The research objective was to develop a model, that makes decisions in place of the human. We were successful in that. With more than 99% model accuracy we affirmed the capability of decision-making about the cutting tool condition, using the IR camera and Artificial Intelligence.

Other smart systems often theoretically determine the type and the size of a tool wear. The presented model makes decisions from a practical point of view-is this tool still suitable for further machining? Practical significance of the research is reliable and fast detection of the tool wear, which ensures savings and an increase of machined surface quality in the industry. The advantage is also a relatively low investment cost, which is estimated at 2500 EUR for all needed equipment.

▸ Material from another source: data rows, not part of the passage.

Lemma lost_exchange_advances_prev_witness :
  _bounds (shared (run_schedule taylor_libm (Example.detector Example.quiet)
                     (firstn 8 Example.late_tick_schedule)
                     (fresh_system Example.Marking)))
  = Some Example.snapshot_early
  /\ (frame (pointee Example.snapshot_before) < frame (pointee Example.snapshot_early))%N.
Proof.
  destruct (@lost_exchange_advances_prev taylor_libm Example.Marking
              (Example.detector Example.quiet) (firstn 8 Example.late_tick_schedule) 1
              (Example.world 3 Example.after_line) (Example.world 3 Example.after_line)
              (Example.car_at Example.after_line) (Example.car_at Example.after_line)
              Example.snapshot_before Example.snapshot_late
              Example.snapshot_early Example.snapshot_late)
    as (_ & _ & _ & Hslot & _ & Hframe).
  - vm_compute. reflexivity.
  - vm_compute. reflexivity.
  - split; assumption.
Defined.

(** X17.  No update is lost.  In every interleaving from a new detector, a
    tick that leaves its commit loop leaves the slot holding a snapshot at
    least as new as its own: its own snapshot when its exchange succeeded,
    and otherwise a committed snapshot whose frame number is not below the
    frame number of the snapshot the tick gave up. *)
Theorem no_update_is_lost
    (libm : Libm) (LaneMarking : Type) (cb : LaneInvasionCallback LaneMarking)
    (schedule : list action) (i : nat)
    (snapshot : WorldSnapshot.t) (parent : ActorSnapshot.t) (prev next : BoundsPtr)
    (c : completion) :
  let s := run_schedule libm cb schedule (fresh_system LaneMarking) in
  let s' := exec libm cb s (Advance i) in
  nth_error (pool s) i = Some (AtCommit snapshot parent prev next) ->
  nth_error (pool s') i = Some (Finished c) ->
  exists current,
    _bounds (shared s') = Some current
    /\ (frame (pointee next) <= frame (pointee current))%N
    /\ (current <> next -> shared s' = shared s /\ observed s' = observed s).
Proof.
  intros s s' Hnth. subst s'. cbn [exec]. rewrite Hnth.
  assert (Hs : consistent s) by apply run_schedule_consistent, fresh_consistent.
  assert (Hbehind : prevs_behind s)
    by (apply run_schedule_prevs_behind; [apply fresh_consistent|apply fresh_prevs_behind]).
  assert (Hin : In (AtCommit snapshot parent prev next) (pool s))
    by (eapply nth_error_In; eauto).
  assert (Hcommitted : exists current, _bounds (shared s) = Some current).
  { destruct (_bounds (shared s)) as [current|] eqn:Hslot; [eauto|].
    pose proof (null_early Hs Hslot) as Hearly. rewrite Forall_forall in Hearly.
    destruct (Hearly _ Hin). }
  destruct Hcommitted as [current Hslot].
  pose proof (Hbehind current Hslot) as Hprev. rewrite Forall_forall in Hprev.
  specialize (Hprev _ Hin). cbn [behind] in Hprev.
  pose proof (step_cases libm cb (AtCommit snapshot parent prev next) (shared s)) as Hcase.
  destruct (step libm cb (AtCommit snapshot parent prev next) (shared s))
    as [[t' st'] effects]. cbn [pool shared observed].
  rewrite (nth_error_replace_nth _ _ _ Hnth). intros [= ->].
  inversion Hcase; subst; clear Hcase;
    try match goal with H : AtCommit _ _ _ _ = _ |- _ => inversion H; subst; clear H end;
    try match goal with H : _ = AtCommit _ _ _ _ |- _ => inversion H; subst; clear H end;
    try discriminate.
  - exists current. split; [exact Hslot|]. split.
    + destruct Hprev as [->|Holder]; lia.
    + intros _. rewrite app_nil_r. split; reflexivity.
  - exists next0. split; [reflexivity|]. split; [lia|]. intros Hne. congruence.
Qed.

It was confirmed that the method is suitable for determining the cutting tool condition in a real industrial environment, and that it enables the determination of the tool condition at the first cut.

5. Future Work

For industrial use, we propose an additional algorithm, which analyses three subsequent image classifications and determines wear only if all three images belong to the same class. This mitigates the error of random incorrect classifications.

Future work will include an efficiency analysis of the proposed system after the cut (similar to Wu et. al. [27]) and finding the optimal tool condition check time (right after cutting, a few seconds after cutting, etc.).

The experiment was performed under constant cutting conditions. Future work anticipates changing parameters (one by one) and observing which cutting conditions can be changed, no to affect the accuracy of the proposed model. For major changes in cutting conditions (cutting tool, material, etc.) a new learning base should probably be done.